Endocrine Abstracts

Introduction: We report the clinical presentation of pheochromocytoma with Cushing’s syndrome due to ectopic production of ACTH, and assess the histopathological diagnosis, treatment modality and prognostic factors compared with the literature.

Results: Cushing’s Syndrome due to ectopic ACTH production is uncommon and due to pheochromocytoma is extremely rare. We discuss the case of a 50-year-old female who initially presented with vague, non-specific symptoms, such as general and muscle weakness, weight loss, body temperature rise, high blood pressure, increase in fasting blood glucose, in which an ACTH-secreting tumor found to be the cause of her clinical presentation. At admission: height 168 cm, weight 57 kg. asthenic constitution, diffusely hyperpigmented skin, ‘darkened elbow’ symptom, and subcutaneous adipose tissue was insufficiently developed. Laboratory showed AM cortisol of 1488 mmol/l, PM cortisol of 1672 mmol/l, 24 h urinary free cortisol of 3700 nmol/day, AM ACTH level of 178.7 mg /ml, PM ACTH level of 1798 mg /ml and non-suppression of cortisol with overnight dexamethasone suppression test (1 and 8 mg). 24 h urinary level of normetanephrine and metanephrine: normetanephrine – 830 mg/day, metanephrine – 1481 mg/day. Brain MRI showed no pathological changes. CT scan showed tumor of the left adrenal gland (2.7×3, 0×4, 6 cm, density 38H). She underwent 3 weeks therapy by doxazozine and mifepristone before surgery. So, clinical and laboratory signs of Cushing’s syndrome and pheocromocytoma disappeared after left adrenalectomy.

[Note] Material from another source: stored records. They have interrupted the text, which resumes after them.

(** * CalendarGPT: the instruction resolution engine of [backend/app.py]

    A shallow embedding of the conversation store, the instruction
    extractor, the action dispatcher and the find-and-delete resolvers of
    [backend/app.py], followed by the properties the specification states
    about them.

    Python values are embedded as they are at run time: a [str] is a
    sequence of code points, a decoded JSON document is a value of [json],
    a raised exception is a value of [exn], and the calls made on the
    scheduling provider are logged in the order they are made. *)

From Stdlib Require Import ZArith NArith String Ascii Lia Bool.
From stdpp Require Import base option list gmap.

Open Scope Z_scope.

(* ===================================================================== *)
(** * Part I: definitions                                                  *)
(* ===================================================================== *)

(** ** Python [str] *)

(** A Python [str] is a sequence of Unicode code points. *)
Abbreviation str := (list N).

(** The code points of an ASCII literal. *)
Definition u (s : string) : str :=
  (fun a => N_of_ascii a) <$> list_ascii_of_string s.
Arguments u s%_string.

(** [a == b] on two [str]. *)
Fixpoint str_eqb (a b : str) : bool :=
  match a, b with
  | [], [] => true
  | x :: a', y :: b' => (x =? y)%N && str_eqb a' b'
  | _, _ => false
  end.

(** ** The interpreter *)

(** What the code takes from the interpreter it runs on, which varies with
    the version of the interpreter, with its Unicode database and with the
    platform: the lower-case mapping of a code point above ASCII, whether a
    code point is cased and whether it is case-ignorable, the two properties
    [str.lower] looks at around a capital sigma, the value of a decimal
    digit above ASCII, the upper-case mapping of a code point above ASCII,
    the text of [repr(s)], the text of the [ValueError] of [int(s)], the
    limit on the number of digits [int] converts, 0 for none, and the text
    [strftime] puts for [%Y], which has the digits of the year on some
    platforms and four digits at least on others. *)
Record interpreter := Interpreter {
  lower_of : N -> str;
  cased : N -> bool;
  case_ignorable : N -> bool;
  decimal_of : N -> option Z;
  upper_of : N -> str;
  repr_of : str -> str;
  int_error : str -> str;
  int_max_str_digits : nat;
  strftime_Y : Z -> str
}.

Section Lower.

Context (U : interpreter).

(** The lower-case mapping of a code point other than the capital sigma:
    one code point for an ASCII one, up to three above ASCII. *)
Definition lower_char (c : N) : str :=
  if (c <? 128)%N
  then [if ((65 <=? c) && (c <=? 90))%N then (c + 32)%N else c]
  else lower_of U c.

(** The first code point of [s] that is not case-ignorable. *)
Fixpoint skip_case_ignorable (s : str) : option N :=
  match s with
  | [] => None
  | c :: s' => if case_ignorable U c then skip_case_ignorable s' else Some c
  end.

(** Whether a capital sigma ends a word: case-ignorable code points apart,
    a cased code point comes before it and none comes after it. [before] is
    the text before the sigma, from the sigma backwards, and [after] the text
    after it. *)
Definition final_sigma (before after : str) : bool :=
  match skip_case_ignorable before with
  | Some c =>
      cased U c
      && match skip_case_ignorable after with
         | Some d => negb (cased U d)
         | None => true
         end
  | None => false
  end.

(** [str.lower()] on the part [s] of a text that follows [before], which is
    kept from [s] backwards: every code point is replaced by its lower-case
    mapping, a capital sigma (931) by the final small sigma (962) where it
    ends a word and by the small sigma (963) elsewhere. *)
Fixpoint lower_from (before s : str) : str :=
  match s with
  | [] => []
  | c :: s' =>
      (if (c =? 931)%N
       then [if final_sigma before s' then 962%N else 963%N]
       else lower_char c)
      ++ lower_from (c :: before) s'
  end.

(** [s.lower()]. *)
Definition lower (s : str) : str := lower_from [] s.

End Lower.

(** [s.startswith(p)]. *)
Fixpoint startswith (p s : str) : bool :=
  match p, s with
  | [], _ => true
  | _ :: _, [] => false
  | a :: p', b :: s' => (a =? b)%N && startswith p' s'
  end.

(** [needle in hay] on two [str]: [needle] occurs in [hay] as a contiguous
    run of code points. *)
Fixpoint contains (needle hay : str) : bool :=
  startswith needle hay ||
  match hay with
  | [] => false
  | _ :: hay' => contains needle hay'
  end.

(** The scan of [s.replace(old, new)] for a non-empty [old]: the occurrences
    of [old] are replaced from left to right and do not overlap; [skip] is
    the number of code points of the occurrence just replaced that are still
    to be passed. *)
Fixpoint replace_scan (old new s : str) (skip : nat) : str :=
  match s with
  | [] => []
  | c :: s' =>
      match skip with
      | S skip' => replace_scan old new s' skip'
      | O =>
          if startswith old s
          then new ++ replace_scan old new s' (length old - 1)
          else c :: replace_scan old new s' 0
      end
  end.

(** [s.replace(old, new)]. With an empty [old] Python puts [new] before
    every code point and at the end. *)
Definition replace (old new s : str) : str :=
  match old with
  | [] => new ++ flat_map (fun c => c :: new) s
  | _ => replace_scan old new s 0
  end.

(** [str.isspace] on one code point, which is also what [\s] matches in a
    [str] pattern of [re] and what [str.strip()] removes. *)
Definition is_space (c : N) : bool :=
  (((9 <=? c) && (c <=? 13)) || ((28 <=? c) && (c <=? 32)) ||
   (c =? 133) || (c =? 160) || (c =? 5760) ||
   ((8192 <=? c) && (c <=? 8202)) || (c =? 8232) || (c =? 8233) ||
   (c =? 8239) || (c =? 8287) || (c =? 12288))%N.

Conclusion: Despite numerous guidelines in pheochromocytoma and Cushing’s syndrome, there are still diagnosis and treatment mistakes due to rarity and complexity of clinical presentation in ACTH-ectopic syndrome caused by pheocromocytoma. So, we need to improve the guidelines for diagnosis and treatment of ACTH-ectopic tumors.